Stored data entries

(* ===== verification/PortSystem.v ===== *)
(** * A PORT cluster

    A coordinator shard (Coordinator.v), the memtables of the replicas
    (Memtable.v) and the messages between them: the verbs MUTATION and
    MUTATION_DONE that src/Scylla-moon/service/storage_proxy.cc registers.
    Events happen in any order; messages may be delayed, reordered or lost,
    replicas may fail to apply a mutation, timers may expire at any time, and
    other coordinators may write to the replicas. Each continuation is an event
    of its own: a mutation of the coordinator's own replica is applied by one
    event and its response processed by a later one, and a replica forwards a
    mutation before or after it has applied it.

    [acked] and [dropped] remember what was applied where, and no operation reads
    them; [holders] is the [_mutation_holder] of the handlers and [local_versions]
    the [commit_version_ptr] of [lmutate]. *)

From stdpp Require Import gmap.
From S2P Require Import Prelude PartitionVersion Memtable.
From S2P Require Import Coordinator CoordinatorInv CoordinatorBatch.
Open Scope Z_scope.

Section system.
Context {D : Type} (empty_data : D) (cf_is_data : bool).
Context (is_local : Z -> bool) (get_datacenter : Z -> Z) (total_memory me : Z).

Abbreviation memtable := (gmap Z (@partition_entry D)).
Abbreviation mutation := (@frozen_mutation D).

Inductive message :=
| Mutation (response_id to : Z) (forward : list Z) (m : mutation)
| MutationDone (response_id from commit_version : Z).

Record system := Sys {
  proxy : storage_proxy;
  memtables : gmap Z memtable;
  net : list message;
  contacts : list (Z * Z);         (* calls of [lmutate] and [rmutate] not over yet *)
  holders : gmap Z (write_spec * mutation);
  batches : list (list Z);         (* the response ids of each batch begun *)
  local_versions : gmap Z Z;       (* writes applied by [lmutate], and at which version *)
  acked : list (Z * Z * Z);        (* write, replica, version it was given there *)
  dropped : list (Z * Z) }.        (* write, replica that dropped it as late *)

Definition set_proxy p s :=
  Sys p (memtables s) (net s) (contacts s) (holders s)
    (batches s) (local_versions s) (acked s) (dropped s).
Definition set_net n s :=
  Sys (proxy s) (memtables s) n (contacts s) (holders s)
    (batches s) (local_versions s) (acked s) (dropped s).
Definition set_contacts c s :=
  Sys (proxy s) (memtables s) (net s) c (holders s)
    (batches s) (local_versions s) (acked s) (dropped s).
Definition set_memtable r mt s :=
  Sys (proxy s) (<[r := mt]> (memtables s)) (net s) (contacts s) (holders s)
    (batches s) (local_versions s) (acked s) (dropped s).
Definition set_local id c s :=
  Sys (proxy s) (memtables s) (net s) (contacts s) (holders s)
    (batches s) (<[id := c]> (local_versions s)) (acked s) (dropped s).
Definition add_acked a late s :=
  Sys (proxy s) (memtables s) (net s) (contacts s) (holders s)
    (batches s) (local_versions s) (a :: acked s) (if late : bool then a.1 :: dropped s else dropped s).

Definition memtable_of (r : Z) (s : system) : memtable := default ∅ (memtables s !! r).

(** What can happen. An event that is not possible is [Blocked]; a crash of the
    coordinator's own bookkeeping is told apart from one of a memtable. *)
Inductive event :=
| EvWrite (ws : list (option write_spec * mutation))
| EvLocal (i : nat)                (* [lmutate]: the mutation is applied *)
| EvContactOver (i : nat)          (* the continuation of [lmutate] or [rmutate], or its failure *)
| EvDeliver (i : nat)
| EvForward (i : nat)              (* the replica forwards a mutation it has not applied yet *)
| EvDeliverFail (i : nat)          (* [mutate_locally] fails on the replica *)
| EvLose (i : nat)
| EvExpire (id hints : Z)
| EvOther (r : Z) (m : mutation)   (* a write of another coordinator *)
| EvRead (r key version_to_read : Z)
| EvClose (r key : Z) (p : nat).

Inductive outcome :=
| Ok (s : system)
| Blocked
| ReplicaCrash
| ProxyCrash.

Definition on_proxy (o : option storage_proxy) (f : storage_proxy -> outcome) : outcome :=
  match o with Some p => f p | None => ProxyCrash end.

(** The replica will drop the mutation as late (recorded in [dropped]). *)
Definition late_at (r : Z) (m : mutation) (s : system) : bool :=
  write_is_late (get_version_to_write m)
    (find_or_create_partition empty_data (fm_key m) (memtable_of r s)).

(** The replica's side of a mutation: [memtable_apply] through
    [mutate_locally]. *)
Definition on_replica (id r : Z) (m : mutation) (s : system) (f : Z -> system -> outcome) : outcome :=
  match memtable_apply empty_data cf_is_data m (memtable_of r s) with
  | None => ReplicaCrash
  | Some (mt, c) => f c (add_acked (id, r, c) (late_at r m s) (set_memtable r mt s))
  end.

Definition forwards (id : Z) (l : list Z) (m : mutation) : list message :=
  (fun r => Mutation id r [] m) <$> l.

Fixpoint add_holders (id : Z) (ws : list (option write_spec * mutation))
    (hs : gmap Z (write_spec * mutation)) : gmap Z (write_spec * mutation) :=
  match ws with
  | (Some w, m) :: ws' => <[id := (w, m)]> (add_holders (id + 1) ws' hs)
  | _ => hs
  end.

(** The messages of [send_to_live_endpoints]; a local mutation is not one. *)
Definition message_of (hs : gmap Z (write_spec * mutation)) (s : send) : option message :=
  if s_to s =? me then None
  else '(_, m) ← hs !! s_id s; Some (Mutation (s_id s) (s_to s) (s_forward s) m).

(** [moon_mutate_internal]: [mutate_prepare], then [moon_mutate_begin]. *)
Definition write_batch (ws : list (option write_spec * mutation)) (s : system) : outcome :=
  let hs := add_holders (next_response_id (proxy s)) ws (holders s) in
  match mutate_prepare total_memory ws.*1 [] (proxy s) with
  | None => ProxyCrash
  | Some (inl _, p) => Ok (Sys p (memtables s) (net s) (contacts s) hs (batches s)
                            (local_versions s) (acked s) (dropped s))
  | Some (inr ids, p) =>
      let hints := ws_hints <$> created ws.*1 in
      match begin_all get_datacenter total_memory me (get_datacenter me) (zip ids hints) p with
      | None => ProxyCrash
      | Some (ss, p) =>
          Ok (Sys p (memtables s) (net s ++ omap (message_of hs) ss)
                (contacts s ++ ((fun x => (s_id x, s_to x)) <$> ss)) hs (batches s ++ [ids])
                (local_versions s) (acked s) (dropped s))
      end
  end.

Definition step (ev : event) (s : system) : outcome :=
  match ev with
  | EvWrite ws => write_batch ws s
  | EvLocal i =>
      match contacts s !! i with
      | Some (id, to) =>
          match holders s !! id, local_versions s !! id with
          | Some (_, m), None =>
              if to =? me then on_replica id me m s (fun c s => Ok (set_local id c s)) else Blocked
          | _, _ => Blocked
          end
      | None => Blocked
      end
  | EvContactOver i =>
      match contacts s !! i with
      | Some (id, to) =>
          let p0 := match local_versions s !! id with
                    | Some c => if to =? me
                                then got_response is_local get_datacenter total_memory id me c (proxy s)
                                else Some (proxy s)
                    | None => Some (proxy s)
                    end in
          on_proxy (p ← p0; contact_done total_memory me id to p)
            (fun p => Ok (set_proxy p (set_contacts (delete i (contacts s)) s)))
      | None => Blocked
      end
  | EvDeliver i =>
      match net s !! i with
      | Some (Mutation id to forward m) =>
          on_replica id to m (set_net (delete i (net s)) s) (fun c s =>
            Ok (set_net (net s ++ MutationDone id to c :: forwards id forward m) s))
      | Some (MutationDone id from v) =>
          on_proxy (got_response is_local get_datacenter total_memory id from v (proxy s))
            (fun p => Ok (set_proxy p (set_net (delete i (net s)) s)))
      | None => Blocked
      end
  | EvForward i =>
      match net s !! i with
      | Some (Mutation id to forward m) =>
          Ok (set_net (delete i (net s) ++ Mutation id to [] m :: forwards id forward m) s)
      | _ => Blocked
      end
  | EvDeliverFail i =>
      match net s !! i with
      | Some (Mutation id to forward m) =>
          Ok (set_net (delete i (net s) ++ forwards id forward m) s)
      | _ => Blocked
      end
  | EvLose i =>
      match net s !! i with Some _ => Ok (set_net (delete i (net s)) s) | None => Blocked end
  | EvExpire id hints =>
      if decide (id ∈ table (proxy s) /\ waiting (proxy s) id = true) then
        on_proxy (expire total_memory id hints (proxy s)) (fun p => Ok (set_proxy p s))
      else Blocked
  | EvOther r m =>
      match memtable_apply empty_data cf_is_data m (memtable_of r s) with
      | None => ReplicaCrash
      | Some (mt, _) => Ok (set_memtable r mt s)
      end
  | EvRead r key t =>
      match make_flat_reader key t (memtable_of r s) with
      | None => ReplicaCrash
      | Some (mt, _) => Ok (set_memtable r mt s)
      end
  | EvClose r key p => Ok (set_memtable r (reader_destroy key p (memtable_of r s)) s)
  end.

(** A run; an event that is blocked is skipped. *)
Fixpoint sys_run (l : list event) (s : system) : outcome :=
  match l with
  | [] => Ok s
  | ev :: l' =>
      match step ev s with
      | Ok s' => sys_run l' s'
      | Blocked => sys_run l' s
      | o => o
      end
  end.

(** A node that has just started. *)
Definition proxy_new : storage_proxy := Proxy ∅ ∅ ∅ [] 0 0 0 0 1.
Definition system_new : system := Sys proxy_new ∅ [] [] ∅ [] ∅ [] [].

(** What the environment promises: versions are Thrift integers, replicas are
    alive as [create_write_response_handler] checks, and hints are counted. *)
Definition event_ok (ev : event) : Prop :=
  match ev with
  | EvWrite ws => Forall (fun w => mutation_ok w.2 /\
      from_option (fun w => spec_ok is_local get_datacenter w /\ 0 <= ws_hints w) True w.1) ws
  | EvOther _ m => mutation_ok m
  | EvRead _ _ t => 0 <= t < 2 ^ 31
  | EvExpire _ hints => 0 <= hints
  | _ => True
  end.

(** What nothing checks: a write at consistency level ANY that has live targets
    at all has as many as the acknowledgements it waits for. *)
Definition event_any_live (ev : event) : Prop :=
  match ev with
  | EvWrite ws => Forall (fun w => from_option (any_live is_local get_datacenter) True w.1) ws
  | _ => True
  end.

(** ** The invariant *)

Definition message_tokens (m : message) : list (Z * Z) :=
  match m with
  | Mutation id to forward _ => (fun x => (id, x)) <$> (to :: forward)
  | MutationDone id from _ => [(id, from)]
  end.

(** The responses still possible: write and endpoint. *)
Definition tokens (s : system) : list (Z * Z) :=
  filter (fun c => c.2 = me) (contacts s) ++ (net s ≫= message_tokens).

(** The versions a write may report: one it was given by a replica; 0 for a
    write at consistency level ANY that was only hinted. *)
Definition reported (s : system) (id v : Z) : Prop :=
  (exists r, (id, r, v) ∈ acked s) \/
  (v = 0 /\ exists w m, holders s !! id = Some (w, m) /\ ws_any w = true).

(** The replicas that applied a write. *)
Definition ack_set (s : system) (id : Z) : gset Z :=
  list_to_set (omap (fun a => if decide (a.1.1 = id) then Some a.1.2 else None) (acked s)).

(** As many replicas as the consistency level asks for applied the write. *)
Definition quorum (s : system) (id : Z) : Prop :=
  exists w m, holders s !! id = Some (w, m) /\
    (ws_any w = true \/ ws_block_for w <= Z.of_nat (size (ack_set s id))).

Definition granted (s : system) (id v : Z) : Prop := reported s id v /\ quorum s id.

(** A message carries the mutation of its write, or a version the replica gave
    it. *)
Definition message_ok (s : system) (msg : message) : Prop :=
  match msg with
  | Mutation id _ _ m => snd <$> holders s !! id = Some m
  | MutationDone id from v => (id, from, v) ∈ acked s
  end.

Definition contacts_of (id : Z) (l : list (Z * Z)) : nat := length (filter (fun c => c.1 = id) l).

Record sys_ok (k : Z) (s : system) : Prop := {
  sy_proxy : proxy_ok is_local get_datacenter (granted s) None 0 0 (proxy s);
  sy_next : 0 < next_response_id (proxy s);
  sy_holders : forall id x, holders s !! id = Some x ->
    0 < id < next_response_id (proxy s) /\ mutation_ok x.2;
  sy_refs : forall id, refs (proxy s) id = contacts_of id (contacts s);
  sy_contacts : forall c, c ∈ contacts s -> is_Some (holders s !! c.1);
  sy_nodup : NoDup (tokens s);
  sy_tokens : forall id x, (id, x) ∈ tokens s ->
    (exists w m, holders s !! id = Some (w, m) /\ x ∈ ws_targets w) /\
    (id ∈ table (proxy s) -> x ∈ pending (proxy s) id);
  sy_counted : forall id, id ∈ table (proxy s) -> exists w m, holders s !! id = Some (w, m) /\
    counted w (proxy s) id /\ ws_targets w ⊆ pending (proxy s) id ∪ ack_set s id;
  sy_net : forall m, m ∈ net s -> message_ok s m;
  sy_acked : forall id r v, (id, r, v) ∈ acked s -> exists w m, holders s !! id = Some (w, m) /\
    r ∈ ws_targets w /\ get_version_to_write m <= v /\
    mt_committed (fm_key m) v (memtable_of r s) /\
    ((id, r) ∉ dropped s ->
     mt_holds (fm_key m) v (written cf_is_data (fm_partition m) (get_version_to_write m) v) (memtable_of r s));
  sy_local : forall id v, local_versions s !! id = Some v -> (id, me, v) ∈ acked s;
  sy_memtables : forall r, memtable_ok k (memtable_of r s);
  sy_batches : forall b id, b ∈ batches s -> id ∈ b ->
    is_Some (holders s !! id) /\ attended (proxy s) id }.

End system.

__AIM OF THE TASK__: Reply with the lines from the first line of the entries through the line that contains "local_versions : gmap", repeated exactly with both ends kept, and with nothing else.

__SOLVED EXERCISE__:
(* ===== verification/PortSystem.v ===== *)
(** * A PORT cluster

    A coordinator shard (Coordinator.v), the memtables of the replicas
    (Memtable.v) and the messages between them: the verbs MUTATION and
    MUTATION_DONE that src/Scylla-moon/service/storage_proxy.cc registers.
    Events happen in any order; messages may be delayed, reordered or lost,
    replicas may fail to apply a mutation, timers may expire at any time, and
    other coordinators may write to the replicas. Each continuation is an event
    of its own: a mutation of the coordinator's own replica is applied by one
    event and its response processed by a later one, and a replica forwards a
    mutation before or after it has applied it.

    [acked] and [dropped] remember what was applied where, and no operation reads
    them; [holders] is the [_mutation_holder] of the handlers and [local_versions]
    the [commit_version_ptr] of [lmutate]. *)

From stdpp Require Import gmap.
From S2P Require Import Prelude PartitionVersion Memtable.
From S2P Require Import Coordinator CoordinatorInv CoordinatorBatch.
Open Scope Z_scope.

Section system.
Context {D : Type} (empty_data : D) (cf_is_data : bool).
Context (is_local : Z -> bool) (get_datacenter : Z -> Z) (total_memory me : Z).

Abbreviation memtable := (gmap Z (@partition_entry D)).
Abbreviation mutation := (@frozen_mutation D).

Inductive message :=
| Mutation (response_id to : Z) (forward : list Z) (m : mutation)
| MutationDone (response_id from commit_version : Z).

Record system := Sys {
  proxy : storage_proxy;
  memtables : gmap Z memtable;
  net : list message;
  contacts : list (Z * Z);         (* calls of [lmutate] and [rmutate] not over yet *)
  holders : gmap Z (write_spec * mutation);
  batches : list (list Z);         (* the response ids of each batch begun *)
  local_versions : gmap Z Z;       (* writes applied by [lmutate], and at which version *)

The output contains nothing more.